A second impact? A new kind of “seasonality” in the bar business, which feels very different from the ebbs and flows of the past.
“It’s like good turnover turned into a seasonal thing,” he says. “There was this complete lockdown, which was a really bad situation for the hospitality business. It kind of recovered, but then came these upheavals when, in the summer and the spring, people wanted to make up for lost time, and taps were just flowing. It was a really big time for the pubs, and then it suddenly went down again. And then we had like two weeks in November when it was really busy again for both Hopfenreich and Eleszto, and everybody was smiling and a lot of beer was being poured and everything was really nice, and then it disappeared. It’s a nightmare.”

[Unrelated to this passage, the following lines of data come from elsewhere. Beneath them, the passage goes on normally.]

(* ===== verification/Cli.v ===== *)
(** * The command line

    [src/agent_foundation/cli.py] and [apps/api/trace_case.py]: the commands over the
    modelled operations, with what they print and their exit codes.  A printed JSON object
    is kept as its value.  Typer, argparse and the broker's admin client are parameters;
    signals and logging are left out. *)

From Stdlib Require Import ZArith Bool Ascii String List Lia Sorted.
From stdpp Require Import base list strings gmap sorting.
From S2P Require Import Prelude.
From S2P Require Import PyFloat.
From S2P Require Import Contracts.
From S2P Require Import Uuid.
From S2P Require Import PyNumber.
From S2P Require Import Idempotency.
From S2P Require Import A2A.
From S2P Require Import Envelope.
From S2P Require Import LlmConfig.
From S2P Require Import Async.
From S2P Require Import Consumer.
From S2P Require Import Execution.
From S2P Require Import Transport.
From S2P Require Import Trace.
From S2P Require Import TraceFacts.
From S2P Require Import Views.
From S2P Require Import Topics.

Open Scope string_scope.
Open Scope list_scope.
Open Scope Z_scope.
Open Scope prog_scope.

#[local] Set Default Proof Using "Type".

(** ** Commands *)

(** A line of the standard output or of the error output, a JSON object by its value. *)
Inductive Line :=
| Out (text : string)
| OutJson (value : pyval)
| ErrOut (text : string).

(** What a command leaves: its lines and its exit code.  An exception that leaves it is the
    program's. *)
Definition Exit : Type := list Line * Z.

Definition _default_identity : AgentIdentity := {|
  id_agent_id := "cli.agent"; id_display_name := "CLI Agent"; id_tenant_id := "poc" |}.

(** [SamplePayload(message=...)] *)
Definition mk_sample (message : string) : result EventPayload :=
  if Nat.eqb (py_len message) 0 then Err (ValidationError "String should have at least 1 character")
  else if Nat.ltb 200 (py_len message) then Err (ValidationError "String should have at most 200 characters")
  else Ok (P_Sample message).

(** [str(u) if u else None]; a UUID is always true. *)
Definition opt_uuid (u : option UUID) : pyval := vopt (λ u, VStr (uuid_str u)) u.

(** [str(u)] of an optional UUID. *)
Definition str_opt_uuid (u : option UUID) : string :=
  match u with Some u => uuid_str u | None => "None" end.

(** ** [health] *)

(** The first admin client starts and describes the cluster; [create_topics] is called, its
    errors suppressed; the second client lists the topics. *)
Record Broker := {
  bk_describe : result unit;
  bk_create : result unit;
  bk_list_topics : result (list string);
}.

Definition health (b : Broker) : Z :=
  match bk_describe b with
  | Err _ => 1
  | Ok _ =>
      let _ := bk_create b in
      match bk_list_topics b with
      | Ok existing =>
          if forallb (λ t, str_in t existing) [TOPIC_MESSAGE; TOPIC_AUDIT; TOPIC_SAMPLE] then 0 else 1
      | Err _ => 1
      end
  end.

Section Commands.
Context `{Uuids}.

(** ** [publish-sample] *)

Definition publish_sample (message : string) (omit_causation non_root : bool)
    (correlation : option string) : prog Exit :=
  let! corr_id := match correlation with
                  | Some s => if str_truthy s then lift (parse_uuid s) else fresh_uuid
                  | None => fresh_uuid
                  end in
  let! caus_id := if omit_causation then Ret None else let! u := fresh_uuid in Ret (Some u) in
  match mk_sample message with
  | Err exc => Ret ([ErrOut ("Payload validation failed: " +:+ exn_str exc)], 1)
  | Ok payload =>
      if non_root && omit_causation then
        let! event_id := fresh_uuid in
        let! timestamp := now in
        write_audit _default_identity {|
          env_event_id := event_id; env_correlation_id := corr_id; env_causation_id := None;
          env_agent_id := id_agent_id _default_identity;
          env_tenant_id := id_tenant_id _default_identity;
          env_timestamp := timestamp; env_event_type := "agent.sample.v1";
          env_schema_version := "1.0.0"; env_payload := payload |}
          aud_rejected (Some "missing_causation") ;!
        Ret ([ErrOut "Rejected: missing_causation — audit record written to audit topic"], 1)
      else
        catch
          (let! envelope := publish _default_identity payload "agent.sample.v1" corr_id caus_id None in
           Ret ([Out ("Published event_id=" +:+ uuid_str (env_event_id envelope))], 0))
          (λ exc, Ret ([ErrOut ("Publish failed: " +:+ exn_str exc)], 1))
  end.

(** ** [publish-chain] *)

(** The loop: events [i] to [length], [n] of them, the last published before given. *)
Fixpoint chain_loop (length : Z) (corr_id : UUID) (i : Z) (prev_id : option UUID) (n : nat) : prog unit :=
  match n with
  | O => Ret tt
  | S n =>
      let! payload := lift (mk_sample ("chain event " +:+ str_of_Z i +:+ " of " +:+ str_of_Z length)) in
      let! envelope := publish _default_identity payload "agent.sample.v1" corr_id prev_id None in
      chain_loop length corr_id (i + 1) (Some (env_event_id envelope)) n
  end.

Definition publish_chain (length : Z) : prog Exit :=
  let! corr_id := fresh_uuid in
  chain_loop length corr_id 1 None (Z.to_nat length) ;!
  Ret ([Out (uuid_str corr_id)], 0).
End Commands.

(** ** The queries *)

(** [json.dumps] of one audit record, as each query prints it. *)
Definition audit_line (r : AuditRecord) : Line :=
  OutJson (VDict
    [ ("event_id", VStr (uuid_str (env_event_id (aud_original_envelope r))));
      ("causation_id", VStr (str_opt_uuid (env_causation_id (aud_original_envelope r))));
      ("outcome", VStr (AuditOutcome_str (aud_outcome r)));
      ("recorded_at", VStr (isoformat (aud_recorded_at r))) ]).

Definition rejection_line (r : AuditRecord) : Line :=
  OutJson (VDict
    [ ("event_id", VStr (uuid_str (env_event_id (aud_original_envelope r))));
      ("reason", vopt VStr (aud_reason r));
      ("recorded_at", VStr (isoformat (aud_recorded_at r))) ]).

Definition task_line (r : AuditRecord) : Line :=
  OutJson (VDict
    [ ("event_id", VStr (uuid_str (env_event_id (aud_original_envelope r))));
      ("agent_id", VStr (env_agent_id (aud_original_envelope r)));
      ("outcome", VStr (AuditOutcome_str (aud_outcome r)));
      ("task_id", opt_uuid (aud_task_id r));
      ("reason", vopt VStr (aud_reason r));
      ("recorded_at", VStr (isoformat (aud_recorded_at r))) ]).

(** [records] are those [consume_all_audit_records] reads. *)
Definition query_audit (correlation : string) (records : list AuditRecord) : result Exit :=
  corr_id ← parse_uuid correlation;
  Ok (map audit_line (query_by_correlation corr_id records), 0).

Definition query_rejections (records : list AuditRecord) : Exit :=
  (map rejection_line (List.filter (λ r, bool_decide (aud_outcome r = aud_rejected)) records), 0).

Definition query_task_audit (task_id : string) (records : list AuditRecord) : result Exit :=
  tid ← parse_uuid task_id;
  match query_by_task_id tid records with
  | [] => Ok ([ErrOut ("No audit records found for task_id=" +:+ task_id)], 1)
  | found => Ok (map task_line found, 0)
  end.

(** [sorted(cards, key=lambda c: c.agent_id)]; the ids are different. *)
Definition by_agent_id (a b : AgentCard) : Prop := String.le (card_agent_id a) (card_agent_id b).

#[export] Instance by_agent_id_dec : RelDecision by_agent_id.
Proof. intros a b. unfold by_agent_id. apply _. Defined.

(** The card's [security] is the literal ["none"]. *)
Definition card_line (card : AgentCard) : Line :=
  OutJson (VDict
    [ ("agent_id", VStr (card_agent_id card)); ("name", VStr (card_name card));
      ("version", VStr (card_version card));
      ("capabilities", VList (map (λ c, VStr (cap_id c)) (card_capabilities card)));
      ("security", VStr "none") ]).

(** A broker that refuses the scan raises. *)
Definition discover {Bytes : Type} (parse_envelope : Bytes → result EventEnvelope)
    (capability : option string) (scan : CardScan Bytes) : result Exit :=
  cards ← match capability with
          | Some c => if str_truthy c then find_capable parse_envelope c scan
                      else discover_agents parse_envelope scan
          | None => discover_agents parse_envelope scan
          end;
  Ok match cards with
     | [] => ([Out "No agent cards found."], 0)
     | _ => (map card_line (merge_sort by_agent_id cards), 0)
     end.

(** ** [consume-sample] and [replay] *)

(** Where [replay] starts reading. *)
Definition replay_seek (from_offset : string) : result Seek :=
  if String.eqb from_offset "earliest" then Ok (seek_to_beginning no_seek)
  else if String.eqb from_offset "latest" then Ok no_seek
  else offset ← int_of_env from_offset; Ok (seek_to_offset offset no_seek).

(** Both commands run an idempotent consumer without a publisher; the printing handler, over
    the lines printed so far, cannot raise. *)
Definition printing_consumer `{Uuids} {Bytes} (parse : Bytes → result EventEnvelope)
    (consumer_group : string) (messages : list Bytes) :
    prog (option IdempotencyTracker * list Disposition) :=
  let! tracker := tracker_initialize (new_tracker consumer_group []) in
  consume_loop parse None (λ _, Ret tt) messages (Some tracker).

(** The envelopes printed: those of the messages handled. *)
Definition printed {Bytes} (parse : Bytes → result EventEnvelope) (messages : list Bytes)
    (ds : list Disposition) : list EventEnvelope :=
  omap (λ md, match md.2, parse md.1 with Handled, Ok e => Some e | _, _ => None end)
    (zip messages ds).

(** ** [trace_case] *)

Definition _step_to_dict (step : TraceStep) : pyval :=
  VDict [ ("seq", VInt (ts_seq step)); ("actor", VStr (ts_actor step));
          ("case_id", VStr (uuid_str (ts_correlation_id step)));
          ("event_type", VStr (ts_event_type step)); ("outcome", vopt VStr (ts_outcome step));
          ("task_id", opt_uuid (ts_task_id step));
          ("timestamp", VStr (isoformat (ts_timestamp step)));
          ("caused_by", opt_uuid (ts_caused_by step)) ].

Definition step_text (step : TraceStep) : string :=
  str_of_Z (ts_seq step) +:+ ". [" +:+ ts_actor step +:+ "] -> " +:+ ts_event_type step +:+
  match ts_outcome step with Some o => if str_truthy o then " [" +:+ o +:+ "]" else "" | None => "" end +:+
  match ts_task_id step with Some t => " task=" +:+ uuid_str t | None => "" end +:+
  " (causation: " +:+ match ts_caused_by step with Some c => uuid_str c | None => "root" end +:+ ")".

Definition _print_text (steps : list TraceStep) : list Line :=
  match steps with
  | [] => [Out "No trace steps found for the given correlation_id."]
  | _ => map (λ s, Out (step_text s)) steps
  end.

Definition _print_json (steps : list TraceStep) : list Line := [OutJson (VList (map _step_to_dict steps))].

(** [_run]; [None] would be a trace that runs out of fuel ([trace_terminates]). *)
Definition _run (correlation_id : UUID) (as_json : bool) (records : list AuditRecord) : option Exit :=
  match query_by_correlation correlation_id records with
  | [] =>
      let msg := "No audit records found for correlation_id=" +:+ uuid_str correlation_id in
      Some ([if as_json then OutJson (VDict [("error", VStr msg); ("correlation_id", VStr (uuid_str correlation_id))])
             else ErrOut msg], 1)
  | audit_records =>
      steps ← trace_case correlation_id (map aud_original_envelope audit_records);
      Some (if as_json then _print_json steps else _print_text steps, 0)
  end.

Definition main (correlation_id : string) (as_json : bool) (records : list AuditRecord) : option Exit :=
  match parse_uuid correlation_id with
  | Err _ => Some ([ErrOut ("Error: " +:+ py_repr_str correlation_id +:+ " is not a valid UUID.")], 1)
  | Ok u => _run u as_json records
  end.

Going forward, many in the industry are looking for new strategies. Vagabund should be in good shape thanks in part to a successful crowd-investing campaign this winter, but if the pandemic gets worse, a lot of hospitality businesses in Berlin and elsewhere simply won’t survive, Walthall says. If the public health situation does improve again, Vagabund and many others in Europe are hoping to get back to something close to normal in 2022.
“Maybe once it starts to warm up in the spring and the numbers go back down again, we can at least have the beer garden open and the outdoor space and have more direct contact with customers,” Walthall says. “People still are going out, but it’s certainly not where it used to be. I really miss the days where our taproom was packed with a hundred people in a 50- square-meter space.”